■ **EXERCISE REQUIREMENTS**
Exactly as written, restate the material below from its first line through the line containing "Record SlotSpec : Type", and stop there.

■ **GIVEN INFORMATION**
(* ===== verification/NetSlots.v ===== *)
(** [vmond/src/net/slots.rs] with the allocation of guest networks in [vmond/src/net.rs]: TAP
    devices that are prepared ahead of time, claimed and recycled in memory, on top of the /30
    leases of [NetLease].  Requests to the privileged broker succeed or fail as an input says;
    an index out of range, which would panic, is an outcome of its own. *)

From S2P Require Import Prelude Decimal Json IpAddr NetLease.

(** ** Slots *)

Record SlotSpec : Type := mkSlotSpec {
  index : nat; spec_name : list Z; spec_guest_ip : list Z; spec_host_ip : list Z; spec_prefix : Z }.

(** [tv{index:010x}]. *)
Definition slot_tap_name (i : nat) : list Z :=
  bs "tv" ++ map (fun k => hex_digit (Z.of_nat i / 16 ^ Z.of_nat k mod 16)) (rev (seq 0 10)).

Definition slot_lease_name (i : nat) : list Z := bs "~slot-" ++ decimal (Z.of_nat i).

Record SlotEntry : Type := mkSlotEntry {
  spec : SlotSpec; sandbox : option (list Z); custom : bool; slot_dns : list (list Z) }.

(** [free_slots] is a stack: [pop] takes its last element. *)
Record SlotPool : Type := mkSlotPool {
  slots : list SlotEntry; free_slots : list nat; bound : gmap (list Z) nat; by_tap : gmap (list Z) nat }.

Inductive slot_panic : Type := IndexOutOfRange.

Definition empty_pool : SlotPool := mkSlotPool [] [] ∅ ∅.

Module SlotPool.
Definition config_for (p : SlotPool) (i : nat) : option GuestConfig :=
  e ← slots p !! i;
  host ← parse_ipv4 (spec_host_ip (spec e));
  let net := wrap 32 (host - 1) in
  Some (mkGuestConfig (spec_name (spec e)) (spec_host_ip (spec e)) (spec_guest_ip (spec e))
          (spec_prefix (spec e)) (show_network net (spec_prefix (spec e)))
          (if (length (slot_dns e) =? 0)%nat then DEFAULT_DNS else slot_dns e)).

Definition unbind (i : nat) (p : SlotPool) : option (SlotSpec * bool) * SlotPool :=
  match slots p !! i with
  | Some e =>
      match sandbox e with
      | Some name =>
          (Some (spec e, custom e),
           mkSlotPool (<[i := mkSlotEntry (spec e) None false []]> (slots p)) (free_slots p ++ [i])
             (delete name (bound p)) (by_tap p))
      | None => (None, p)
      end
  | None => (None, p)
  end.

Definition install (specs : list SlotSpec) : SlotPool :=
  mkSlotPool (map (fun s => mkSlotEntry s None false []) specs) (rev (map index specs)) ∅
    (fold_left (fun m s => <[spec_name s := index s]> m) specs ∅).

Definition claim (name : list Z) (ds : list (list Z)) (p : SlotPool)
  : result slot_panic (option GuestConfig * SlotPool) :=
  match bound p !! name with
  | Some i => Ok (config_for p i, p)
  | None =>
      match last (free_slots p) with
      | None => Ok (None, p)
      | Some i =>
          match slots p !! i with
          | None => Err IndexOutOfRange
          | Some e =>
              let p := mkSlotPool (<[i := mkSlotEntry (spec e) (Some name) false ds]> (slots p))
                         (take (length (free_slots p) - 1) (free_slots p)) (<[name := i]> (bound p)) (by_tap p) in
              Ok (config_for p i, p)
          end
      end
  end.

Definition lookup_name (name : list Z) (p : SlotPool) : option GuestConfig :=
  i ← bound p !! name; config_for p i.

Definition slot_for_tap (t : list Z) (p : SlotPool) : option (SlotSpec * bool) :=
  i ← by_tap p !! t; e ← slots p !! i; _ ← sandbox e; Some (spec e, custom e).

Definition set_custom (t : list Z) (c : bool) (p : SlotPool) : SlotPool :=
  match by_tap p !! t with
  | Some i =>
      match slots p !! i with
      | Some e => mkSlotPool (<[i := mkSlotEntry (spec e) (sandbox e) c (slot_dns e)]> (slots p))
                    (free_slots p) (bound p) (by_tap p)
      | None => p
      end
  | None => p
  end.

Definition recycle_tap (t : list Z) (p : SlotPool) : option (SlotSpec * bool) * SlotPool :=
  match by_tap p !! t with
  | Some i =>
      match slots p !! i with
      | Some e => match sandbox e with Some _ => unbind i p | None => (None, p) end
      | None => (None, p)
      end
  | None => (None, p)
  end.

Definition release_name (name : list Z) (p : SlotPool) : option (SlotSpec * bool) * SlotPool :=
  match bound p !! name with Some i => unbind i p | None => (None, p) end.
End SlotPool.

(** ** Guest networks: [net.rs] *)

Record NetState : Type := mkNetState { alloc : LeaseAllocator; pool : SlotPool }.

(** How a call of the [LeaseStore] goes: whether its state can be opened (the journal is read and the
    thread of the writer started at the first use), and whether a snapshot of the leases can be encoded. *)
Record store_io : Type := mkStoreIo { opens : bool; encodes : bool }.
Definition store_fine : store_io := mkStoreIo true true.

Section net.
Context (tap_name : list Z -> list Z).

(** [LeaseStore::allocate_with_claims].  A lease whose snapshot fails stays in memory. *)
Definition store_allocate (io : store_io) (name : list Z) (ds : list (list Z)) (tap : option (list Z)) (claimed : gset Z)
    (a : LeaseAllocator) : result net_error GuestConfig * LeaseAllocator :=
  if negb (opens io) then (Err StoreUnavailable, a)
  else
    match LeaseAllocator.allocate tap_name name ds tap claimed a with
    | (Ok (c, dirty), a) => (if dirty && negb (encodes io) then Err SnapshotFailed else Ok c, a)
    | (Err e, a) => (Err e, a)
    end.

(** [LeaseStore::release]. *)
Definition store_release (io : store_io) (name : list Z) (a : LeaseAllocator) : result net_error () * LeaseAllocator :=
  if negb (opens io) then (Err StoreUnavailable, a)
  else let '(removed, a) := LeaseAllocator.release name a in (if removed && negb (encodes io) then Err SnapshotFailed else Ok (), a).

(** [LeaseStore::lease_for]. *)
Definition store_lease_for (io : store_io) (name : list Z) (a : LeaseAllocator) : option GuestConfig :=
  if opens io then LeaseAllocator.lease_for tap_name name a else None.

(** With a store that is open. *)
Definition lease_for (s : NetState) (name : list Z) : option GuestConfig :=
  match SlotPool.lookup_name name (pool s) with
  | Some c => Some c
  | None => LeaseAllocator.lease_for tap_name name (alloc s)
  end.

(** [None]: the pool panicked. *)
Definition allocate_guest_config_with_dns (io : store_io) (name : list Z) (ds : list (list Z)) (claimed : gset Z)
    (s : NetState) : option (result net_error GuestConfig * NetState) :=
  match SlotPool.lookup_name name (pool s) with
  | Some c => Some (Ok c, s)
  | None =>
      match store_lease_for io name (alloc s) with
      | Some c => Some (Ok c, s)
      | None =>
          match SlotPool.claim name ds (pool s) with
          | Err _ => None
          | Ok (Some c, p) => Some (Ok c, mkNetState (alloc s) p)
          | Ok (None, p) =>
              let '(r, a) := store_allocate io name ds None claimed (alloc s) in Some (r, mkNetState a p)
          end
      end
  end.

Definition allocate_guest_config (io : store_io) (name : list Z) (claimed : gset Z) (s : NetState)
  : option (result net_error GuestConfig * NetState) :=
  allocate_guest_config_with_dns io name DEFAULT_DNS claimed s.
Lemma post_require_lease l sts now c (Q : () -> CallState -> Prop) :
  (forall r, holds l sts now c r -> Q tt c) -> post (require_lease l sts now) c Q.
Proof.
  intros HQ. unfold require_lease. tx_steps. destruct (inputs c !! tk_index l) as [r|] eqn:Hi; tx_steps.
  repeat (apply andb_true_iff in Hr as [Hr ?]). apply (HQ r).
  split; [done|by eapply bool_decide_eq_true|by eapply bool_decide_eq_true|by apply Z.eqb_eq|by apply Z.ltb_lt].
Qed.

Lemma post_executable c (Q : () -> CallState -> Prop) :
  (call_st (call c) = CallQueued \/ call_st (call c) = CallRunning -> Q tt c) -> post require_executable_call c Q.
Proof. intros HQ. unfold require_executable_call. tx_steps. destruct (call_st (call c)); tx_steps; auto. Qed.
Lemma commits_stored l res seq now c r x :
  inputs c !! tk_index l = Some r -> decode_input (payload r) = Some x ->
  commits (stored_result l res seq now) c (fun st c' => c' = c /\ res_index st = res_index res /\ res_sequence st = seq /\ res_outcome st = res_outcome res).
Proof.
  intros Hi Hd. unfold stored_result, stored_input. apply commits_bind. case_bool_decide.
  - apply commits_bind, commits_bind. eapply commits_input_row; [done|]. eapply commits_lift; [by rewrite Hd|]. by commit_steps.
  - by commit_steps.
Qed.

(** Statistics that can be stored: they name the attempt of the row, and none are stored for it. *)
Definition stats_fit (stats : option AttemptStats) (i : Z) (r : Input) (c : CallState) : Prop :=
  match stats with
  | None => True
  | Some st => attempt_id r = Some (st_attempt_id st) /\ forall st', (i, st_attempt_id st, st') ∉ attempt_stats c
  end.

Lemma commits_stats l stats c r :
  inputs c !! tk_index l = Some r -> default [] (attempt_id r) <> [] -> tk_index l < 2 ^ 63 -> stats_fit stats (tk_index l) r c ->
  commits (persist_attempt_stats l stats) c (fun _ c' =>
    call c' = call c /\ inputs c' = alter (put_stats stats) (tk_index l) (inputs c) /\ results c' = results c).
Proof.
  intros Hi Ha Hb Hf. unfold persist_attempt_stats. destruct stats as [st|]; [|commit_steps; by rewrite alter_put_none].
  destruct Hf as [Hat Hnew]. rewrite Hat in Ha. cbn in Ha. commit_steps. eapply commits_input_row; [done|]. cbv zeta. rewrite Hat. cbn [default].
  commit_steps; [|apply negb_true_iff, not_true_iff_false; intros ([[i a] st'] & Hin & [He Hs]%andb_true_iff)%existsb_exists|done].
  - rewrite andb_true_iff, negb_true_iff, bool_decide_eq_false, bool_decide_eq_true. done.
  - apply Z.eqb_eq in He as ->. apply bool_decide_eq_true in Hs as ->. apply (Hnew st'). by apply list_elem_of_In.
Qed.

(** What the rows are after a success: the row that ended keeps its payload and attempt. *)
Definition succeeded (l : LeaseToken) (r : Input) (c' : CallState) : Prop :=
  exists r', inputs c' !! tk_index l = Some r' /\ payload r' = payload r /\ attempt_id r' = attempt_id r /\ status r' = InputSucceeded.

(** What [succeed_rows] leaves for the last part. *)
Record reported (l : LeaseToken) (res : CallResult) (c : CallState) (r : Input) (stored : CallResult) (c' : CallState) : Prop := mkReported {
  rp_events : event_seq (call c') = event_seq (call c);
  rp_row : succeeded l r c';
  rp_result : results c' !! tk_index l = Some stored;
  rp_outcome : res_outcome stored = res_outcome res;
  rp_index : res_index stored = tk_index l;
  rp_sequence : res_sequence stored = result_seq (call c) + 1 }.
(* ===== verification/StoreActors.v ===== *)
(** The actors of [vmond/src/function/store.rs]: identities with a status, an operation sequence and a
    recovery point, and the immutable checkpoints they are restored from.  A row keeps its status and checkpoint
    twice, as columns and in its record; the operations are shown to keep the two in step, every recovery point
    resolvable, and what is deleted deleted. *)

From S2P Require Import Prelude Decimal StoreTables StoreSpecs StoreCalls StoreOutcomes StoreInvariant StoreKeeps StoreSafety.

(** ** Operations *)

Record CreateActorRequest : Type := mkCreateActorRequest {
  ca_function : option RevisionRef; ca_payload : option InputPayload; ca_labels : list (bytes * bytes); ca_request_id : bytes }.

Record ForkActorRequest : Type := mkForkActorRequest {
  fk_checkpoint : option bytes; fk_labels : list (bytes * bytes); fk_request_id : bytes }.

(** [UPDATE actors SET ... WHERE id=?]. *)
Definition set_actor (id : bytes) (f : ActorRow -> ActorRow) : tx Db () := set_actors (alter f id).

(** [INSERT INTO actors]. *)
Definition insert_actor (id : bytes) (row : ActorRow) : tx Db () :=
  taken ← read (fun d => bool_decide (is_Some (actors d !! id)));
  require (negb taken) Sql ;;
  set_actors (insert id row).

Definition actor_initial_artifacts (r : CreateActorRequest) : list bytes :=
  call_input_artifacts (mkCallInput 0 [] (ca_payload r)).

Definition create_actor (fingerprint id : bytes) (r : CreateActorRequest) (now : Z) : tx Db ActorRecord :=
  f ← lift (ok_or (ca_function r) Invalid);
  found ← idempotent_resource (bs "actor") (ca_request_id r) fingerprint;
  match found with
  | Some resource => row ← actor_by_id resource; mret (a_record row)
  | None =>
      revision_by_id (rf_id f) ;;
      let value := mkActorRecord (Some f) ActorCreating now now None (ca_labels r) in
      check_i64 now ;;
      insert_actor id (mkActorRow ActorCreating value None None 0) ;;
      for_each (fun digest => add_artifact_ref digest (bs "actor") id) (actor_initial_artifacts r) ;;
      put_idempotency (bs "actor") (ca_request_id r) fingerprint id now ;;
      mret value
  end.
(* ===== verification/StorePages.v ===== *)
(** The listings of [vmond/src/function/store.rs]: pages of rows in the order of creation, with a token that names the
    last row.  A client that follows the tokens sees every matching row once, in order. *)

From S2P Require Import Prelude Decimal StoreTables StoreSpecs StoreCalls StoreOutcomes StoreInvariant StoreKeeps StoreSafety StoreRuns StoreService StoreExamples.

(** ** Pages *)

Record Page (A : Type) : Type := mkPage { items : list A; next_page_token : bytes }.
Arguments mkPage {A}.
Arguments items {A}.
Arguments next_page_token {A}.

(** A row of a listing: when it was created, its id and its record. *)
Abbreviation keyed A := (Z * bytes * A)%type.

Definition decode_page_token (t : bytes) : result store_error (Z * bytes) :=
  match t with
  | [] => Ok (0, [])
  | _ =>
      '(a, b) <-? ok_or (split_once 58 t) Invalid ;
      ms <-? ok_or (parse_unsigned 64 a) Invalid ;
      Ok (ms, b)
  end.

(** [format!("{ms}:{id}")]. *)
Definition page_token (ms : Z) (id : bytes) : bytes := decimal ms ++ 58 :: id.

(** [ORDER BY created_ms,id]. *)
Definition row_leb {A} (a b : keyed A) : bool :=
  let '(a1, a2, _) := a in let '(b1, b2, _) := b in (a1 <? b1) || ((a1 =? b1) && bytes_leb a2 b2).
Definition row_leq {A} (a b : keyed A) : Prop := row_leb a b = true.
#[global] Instance row_leq_dec {A} (a b : keyed A) : Decision (row_leq a b).
Proof. unfold row_leq. apply _. Defined.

■ **REPLY**
(* ===== verification/NetSlots.v ===== *)
(** [vmond/src/net/slots.rs] with the allocation of guest networks in [vmond/src/net.rs]: TAP
    devices that are prepared ahead of time, claimed and recycled in memory, on top of the /30
    leases of [NetLease].  Requests to the privileged broker succeed or fail as an input says;
    an index out of range, which would panic, is an outcome of its own. *)

From S2P Require Import Prelude Decimal Json IpAddr NetLease.

(** ** Slots *)

Record SlotSpec : Type := mkSlotSpec {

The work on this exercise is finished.